> _PROBLEM DETAILS_
Repeat only the lines below from the one containing "VInt (nb_salaries p));" through the one containing "VStr (rse_pollution p));", inclusive, exactly as written.

*** RECORDS FOR THIS TASK

(** * MCP demonstration servers and client: a shallow embedding

    The repository holds three Python modules:

    - [calculator_client.py], whose [extract_tool_result] unwraps the response
      envelopes of the tool-serving framework;
    - [calculator_server.py], four arithmetic tools on floats and the prompt
      that asks for an expression to be evaluated with them;
    - [data_processor_server.py], lookups over a fixed in-memory store.

    The Python code is embedded as Rocq functions.  Python values are the
    inductive [pyval]; statements are computations in the [outcome] monad,
    which keeps apart normal completion, an executed [return] and a raised
    exception, so that [try]/[except] blocks and early returns are written
    the way the source has them.  Calls to [logger] and to [asyncio.sleep]
    neither change a value nor raise, and are left out. *)

From Stdlib Require Import ZArith List String Ascii Bool Lia DecimalString.
From Corelib Require Import PrimFloat SpecFloat FloatOps.
Import ListNotations.

Set Warnings "-inexact-float,-register-all".

Local Open Scope string_scope.
Local Open Scope Z_scope.

(** ** Python strings *)

(** A Python [str] is modelled as a Rocq [string]; the model is exact on
    ASCII text, which is all the stores and the messages of the source hold
    (a character beyond ASCII is kept as the bytes of its encoding and is
    left alone by [lower]). *)
Module PyStr.

Definition lower_char (c : ascii) : ascii :=
  let n := nat_of_ascii c in
  if (Nat.leb 65 n && Nat.leb n 90)%bool then ascii_of_nat (n + 32) else c.

(** [s.lower()] on ASCII text, where it changes the letters [A] to [Z] and
    nothing else; on text beyond ASCII [str.lower] follows Unicode, which
    this function does not, so a statement that lowers text other than that
    of the source says so in a hypothesis. *)
Fixpoint lower (s : string) : string :=
  match s with
  | EmptyString => EmptyString
  | String c s' => String (lower_char c) (lower s')
  end.

(** [s.startswith(p)] *)
Fixpoint startswith (p s : string) : bool :=
  match p, s with
  | EmptyString, _ => true
  | String _ _, EmptyString => false
  | String a p', String b s' => (Ascii.eqb a b && startswith p' s')%bool
  end.

(** [needle in hay] on two strings: [needle] occurs in [hay] as a run of
    consecutive characters. *)
Fixpoint contains (needle hay : string) : bool :=
  (startswith needle hay
   || match hay with
      | EmptyString => false
      | String _ hay' => contains needle hay'
      end)%bool.

(** [str(z)] for an [int]. *)
Definition of_int (z : Z) : string := NilZero.string_of_int (Z.to_int z).

Definition hex_digit (n : nat) : ascii :=
  if Nat.ltb n 10 then ascii_of_nat (48 + n) else ascii_of_nat (87 + n).

Definition squote : ascii := "039"%char.
Definition dquote : ascii := "034"%char.
Definition backslash : ascii := "092"%char.

Fixpoint mem_char (c : ascii) (s : string) : bool :=
  match s with
  | EmptyString => false
  | String d s' => (Ascii.eqb c d || mem_char c s')%bool
  end.

Fixpoint repr_body (q : ascii) (s : string) : string :=
  match s with
  | EmptyString => EmptyString
  | String c s' =>
      let n := nat_of_ascii c in
      let rest := repr_body q s' in
      if (Ascii.eqb c q || Ascii.eqb c backslash)%bool then
        String backslash (String c rest)
      else if Nat.eqb n 9 then String backslash (String "t" rest)
      else if Nat.eqb n 10 then String backslash (String "n" rest)
      else if Nat.eqb n 13 then String backslash (String "r" rest)
      else if (Nat.ltb n 32 || Nat.eqb n 127)%bool then
        String backslash
          (String "x" (String (hex_digit (n / 16)) (String (hex_digit (n mod 16)) rest)))
      else String c rest
  end.
(** A conjunction of columns is [False] where its fourth operand is. *)
Lemma and_false_4 (x d e : list bool) (t : nat) (b : bool) :
  pd.and (pd.and x d) e !! t = Some b → d !! t = Some false → b = false.
Proof.
  unfold pd.and. rewrite !lookup_zip_with. intros H Hd. rewrite Hd in H.
  destruct (x !! t) as [x0|]; [|discriminate].
  destruct (e !! t) as [e0|]; [|discriminate].
  cbn in H. injection H as <-. rewrite andb_false_r. reflexivity.
Qed.

Lemma strong_false_in_warm_up (v : pd.version) (self : t) (df : list Bar)
    (t : nat) :
  0 <= adx_thr self → (t < length df)%nat →
  (t + 2 < adx_len self + adx_smooth self)%nat →
  strongUpTrend (compute v self df) !! t = Some false
  ∧ strongDownTrend (compute v self df) !! t = Some false.
Proof.
  intros Hthr Ht Hw.
  destruct (strong_trend_length v self df) as [Lu Ld].
  destruct (lookup_lt_is_Some_2 (strongUpTrend (compute v self df)) t
              ltac:(lia)) as [up Hup].
  destruct (lookup_lt_is_Some_2 (strongDownTrend (compute v self df)) t
              ltac:(lia)) as [down Hdown].
  destruct (dmi_adx_zero_prefix (high <$> df) (low <$> df) (close <$> df)
              (adx_len self) (adx_smooth self) t) as [_ Ha];
    rewrite ?length_fmap; try reflexivity; try assumption.
  specialize (Ha Hw).
  revert Hup Hdown. unfold compute.
  destruct (dmi_adx _ _ _ _ _) as [[pdi mdi] adx]. cbn [snd] in Ha.
  cbn [strongUpTrend strongDownTrend]. intros Hup Hdown.
  assert (Hd : pd.gt_scalar (pd.nan_free adx) (adx_thr self) !! t
               = Some false).
  { unfold pd.gt_scalar, pd.nan_free. rewrite !list_lookup_fmap, Ha. cbn.
    f_equal. apply Qltb_false. assumption. }
  rewrite (and_false_4 _ _ _ _ _ Hup Hd) in Hup.
  rewrite (and_false_4 _ _ _ _ _ Hdown Hd) in Hdown. auto.
Qed.

Lemma flags_false_in_warm_up (v : pd.version) (self : t) (df : list Bar)
    (t : nat) :
  let out := compute v self df in
  0 <= adx_thr self → (t < length df)%nat →
  (t + 2 < adx_len self + adx_smooth self)%nat →
  strongUpTrend out !! t = Some false
  ∧ strongDownTrend out !! t = Some false
  ∧ debutHausse out !! t = Some false ∧ finHausse out !! t = Some false
  ∧ debutBaisse out !! t = Some false ∧ finBaisse out !! t = Some false.
Proof.
  intros out Hthr Ht Hw.
  destruct (strong_false_in_warm_up v self df t Hthr Ht Hw) as [Hup Hdown].
  fold out in Hup, Hdown.
  assert (Hprev : previous (strongUpTrend out) t = false
                  ∧ previous (strongDownTrend out) t = false).
  { destruct t as [|t']; [split; reflexivity|]. cbn [previous].
    destruct (strong_false_in_warm_up v self df t' Hthr ltac:(lia) ltac:(lia))
      as [Hu Hd]. fold out in Hu, Hd. rewrite Hu, Hd. split; reflexivity. }
  destruct Hprev as [Pu Pd].
  assert (Bf : ∀ p, begin_flag v false p = false)
    by (destruct v; reflexivity).
  assert (Hdh := begin_lookup v _ _ _ Hup).
  assert (Hfh := end_lookup v _ _ _ Hup).
  assert (Hdb := begin_lookup v _ _ _ Hdown).
  assert (Hfb := end_lookup v _ _ _ Hdown).
  rewrite Bf in Hdh, Hdb. rewrite Pu in Hfh. rewrite Pd in Hfb.
  split; [assumption|]. split; [assumption|].
  revert Hdh Hfh Hdb Hfb. subst out. unfold compute.
  destruct (dmi_adx _ _ _ _ _) as [[pdi mdi] adx].
  cbn [strongUpTrend strongDownTrend debutHausse finHausse debutBaisse
       finBaisse]. auto.
Qed.

(** X10.  On every pandas, with a threshold that is not negative, no bar
    of the ADX warm-up (the first 26 with the default lengths) is a strong
    trend or an edge of one. *)
Theorem no_signal_in_warm_up (v : pd.version) (self : t) (df : list Bar)
    (t : nat) :
  let out := compute v self df in
  0 <= adx_thr self → (t < length df)%nat →
  (t + 2 < adx_len self + adx_smooth self)%nat →
  strongUpTrend out !! t = Some false
  ∧ strongDownTrend out !! t = Some false
  ∧ debutHausse out !! t = Some false ∧ finHausse out !! t = Some false
  ∧ debutBaisse out !! t = Some false ∧ finBaisse out !! t = Some false.
Proof. exact (flags_false_in_warm_up v self df t). Qed.

Lemma no_signal_in_warm_up_witness :
  debutHausse (compute pd.pandas2 __init__ Scenario.df_boot) !! 25%nat
  = Some false.
Proof.
  destruct (no_signal_in_warm_up pd.pandas2 __init__ Scenario.df_boot 25)
    as (_ & _ & H & _).
  - vm_compute. discriminate.
  - vm_compute. lia.
  - vm_compute. lia.
  - exact H.
Defined.

(** The row the loop reads from a window still in warm-up carries no
    signal. *)
Lemma iloc_last_warm_up (v : pd.version) (self : t) (df : list Bar)
    (row : Row) :
  0 <= adx_thr self →
  (length df + 1 < adx_len self + adx_smooth self)%nat →
  iloc_last (compute v self df) = Return row →
  row_debutHausse row = false ∧ row_debutBaisse row = false
  ∧ row_finHausse row = false ∧ row_finBaisse row = false.
Proof.
  intros Hthr Hw. unfold iloc_last, Py.iloc_last.
  destruct (compute_lengths v self df)
    as (Hb & _ & _ & _ & _ & _ & _ & _ & _ & L1 & L2 & L3 & L4).
  rewrite !last_lookup, L1, L2, L3, L4, Hb, length_fmap.
  destruct df as [|b0 df'] eqn:Edf; [cbn; discriminate|]. rewrite <- Edf in *.
  assert (Ht : (Init.Nat.pred (length df) < length df)%nat)
    by (rewrite Edf; cbn; lia).
  destruct (flags_false_in_warm_up v self df (Init.Nat.pred (length df)) Hthr Ht
              ltac:(lia)) as (_ & _ & -> & -> & -> & ->).
  rewrite list_lookup_fmap.
  destruct (df !! Init.Nat.pred (length df)) as [b|]; cbn; [|discriminate].
  intros [= <-]. cbn. auto.
Qed.

(** Up and down exclude each other: the short EMA cannot be both above and
    below the long one. *)
Lemma strong_exclusive (v : pd.version) (self : t) (df : list Bar)
    (t : nat) :
  strongUpTrend (compute v self df) !! t = Some true →
  strongDownTrend (compute v self df) !! t = Some true → False.
Proof.
  unfold compute. destruct (dmi_adx _ _ _ _ _) as [[pdi mdi] adx].
  cbn [strongUpTrend strongDownTrend].
  unfold pd.and, pd.gt, pd.lt. rewrite !lookup_zip_with.
  destruct (pd.nan_free (ema (close <$> df) (ema_short self)) !! t)
    as [es|]; [|discriminate].
  destruct (pd.nan_free (ema (close <$> df) (ema_long self)) !! t)
    as [el|]; [|discriminate].
  cbn [mbind option_bind].
  destruct (pd.cmp2 (λ x y : Q, Qltb y x) es el) eqn:Egt.
  - assert (Elt : pd.cmp2 Qltb es el = false).
    { destruct es as [a|], el as [b|]; try discriminate. cbn in *.
      apply Qltb_true in Egt. apply Qltb_false. lra. }
    rewrite Elt. intros _ H.
    repeat match type of H with
           | context [?l !! t] =>
               destruct (l !! t); cbn in H; [|discriminate]
           end.
    discriminate.
  - intros H _.
    repeat match type of H with
           | context [?l !! t] =>
               destruct (l !! t); cbn in H; [|discriminate]
           end.
    discriminate.
Qed.
(** The sign that [euro] prints before the digits. *)
Definition sign_of (n : Z) : string := if n <? 0 then "-" else "".

(** The digits grouped by three with spaces between the groups. *)
Definition space_groups (l : list ascii) : list ascii :=
  map (λ c, if Ascii.eqb c "," then " "%char else c) (group3 l).

(** The bound below which an [int] converts to a [float] exactly. *)
Definition float_exact (n : Z) : Prop := Z.abs n ≤ 2 ^ 53.

(* ================================================================== *)
(** ** Export of the proposal *)
(* ================================================================== *)

(** The values of the fields of a profile, as [asdict] returns them. *)
Inductive PyVal :=
  | VStr (s : string)
  | VInt (n : Z)
  | VBool (b : bool)
  | VList (l : list string).

(** [asdict(profile)]: the fields in the order of the dataclass. *)
Definition asdict (p : ClientProfile) : list (string * PyVal) :=
  [ ("nom_client", VStr (nom_client p));
    ("secteur", VStr (secteur p));
    ("nb_salaries", VInt (nb_salaries p));
    ("presence_cadres", VBool (presence_cadres p));
    ("type_contrats", VStr (type_contrats p));
    ("rse_sensible", VBool (rse_sensible p));
    ("rse_pollution", VStr (rse_pollution p));
    ("coaching_client", VBool (coaching_client p));
    ("patrimoine_dirigeant", VStr (patrimoine_dirigeant p));
    ("particulier_fiscal", VList (particulier_fiscal p));
    ("caisse", VBool (caisse p));
    ("patrimoniale", VBool (patrimoniale p));
    ("digitalisation", VStr (digitalisation p));
    ("proche_retraite", VStr (proche_retraite p));
    ("succession_envisagee", VBool (succession_envisagee p));
    ("clients_particuliers_avec_tva", VBool (clients_particuliers_avec_tva p)) ].

Definition key_map : gmap string string :=
  list_to_map [
    ("nom_client", "Client");
    ("secteur", "Secteur");
    ("nb_salaries", "Nombre de salariés");
    ("presence_cadres", "Présence de cadres");
    ("type_contrats", "Type de contrats");
    ("rse_sensible", "Sensibilité RSE");
    ("rse_pollution", "Niveau d'impact environnemental");
    ("coaching_client", "Souhaite coaching dirigeant");
    ("patrimoine_dirigeant", "Patrimoine du dirigeant");
    ("particulier_fiscal", "Particularités fiscales");
    ("caisse", "Suivi de trésorerie");
    ("patrimoniale", "Besoin patrimonial");
    ("digitalisation", "Niveau de digitalisation");
    ("proche_retraite", "Horizon retraite");
    ("succession_envisagee", "Projet de succession");
    ("clients_particuliers_avec_tva", "Clients particuliers avec TVA")
  ].

(** The text shown for the value of a field: a list is joined with
    commas, a boolean is "Oui" or "Non", anything else goes through
    [str]. *)
Definition show_value (v : PyVal) : string :=
  match v with
  | VList l => join ", " l
  | VBool true => "Oui"
  | VBool false => "Non"
  | VStr s => s
  | VInt n => str_int n
  end.

(** One iteration of the loop [for k, v in pf.items()]. *)
Definition field_lines (kv : string * PyVal) : list string :=
  if String.eqb kv.1 "nom_client" then []
  else
    let label := default kv.1 (key_map !! kv.1) in
    ["- **" +:+ label +:+ "** : " +:+ show_value kv.2].

(** One iteration of the loop [for o in offers_info["offers"]]. *)
Definition offer_lines (rats : gmap string (list string)) (o : Offer)
  : list string :=
  let lib := libelle o in
  let prix := euro (prix o) in
  let reasons := default [] (rats !! lib) in
  ("- **" +:+ lib +:+ "** — " +:+ prix +:+ " / mois ou forfait")
  :: map (λ r, "  - Justification : " +:+ r) reasons.

Definition steps : list string :=
  [ "Atelier de cadrage (1h) pour valider les priorités et le périmètre";
    "Plan d'onboarding (accès bancaires, facturation, paie, outils)";
    "Mise en place des rituels (comité de pilotage mensuel / trimestriel)";
    "Premiers livrables : budget, prévisionnel de trésorerie, diagnostic RSE" ].

(** The list [lines] of [export_proposal] when the loops are over; [now]
    is the date as [strftime] formats it.  The test
    [if segment_info["risk_flags"]] around the loop on the flags changes
    nothing: the loop on an empty list adds no line. *)
Definition export_lines (now : string) (p : ClientProfile)
    (segment_info : SegmentResult) (offers_info : OfferResult)
  : list string :=
  [ "# Proposition d'accompagnement — " +:+ nom_client p;
    "";
    "_Date : " +:+ now +:+ "_";
    "";
    "## 1) Profil synthétique";
    "" ]
  ++ flat_map field_lines (asdict p)
  ++ [ "";
       "## 2) Segmentation & risques";
       "";
       "- **Segment** : " +:+ segment segment_info;
       "- **Intensité conformité** : " +:+ compliance_intensity segment_info ]
  ++ map (λ rf, "  - ⚠️ " +:+ rf) (risk_flags segment_info)
  ++ [ ""; "## 3) Offre recommandée"; "" ]
  ++ flat_map (offer_lines (rationales offers_info)) (offers offers_info)
  ++ [ "";
       "**Total indicatif** (HT) : " +:+ euro (total_ht offers_info);
       "";
       "## 4) Prochaines étapes" ]
  ++ map (λ s, "- " +:+ s) steps.

(** The path that [export_proposal] opens for writing. *)
Definition export_filename (p : ClientProfile) : string :=
  "/mnt/data/Proposition_" +:+ replace_char " " "_" (nom_client p) +:+ ".md".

******

> _EXERCISE RESULT_
    ("nb_salaries", VInt (nb_salaries p));
    ("presence_cadres", VBool (presence_cadres p));
    ("type_contrats", VStr (type_contrats p));
    ("rse_sensible", VBool (rse_sensible p));
    ("rse_pollution", VStr (rse_pollution p));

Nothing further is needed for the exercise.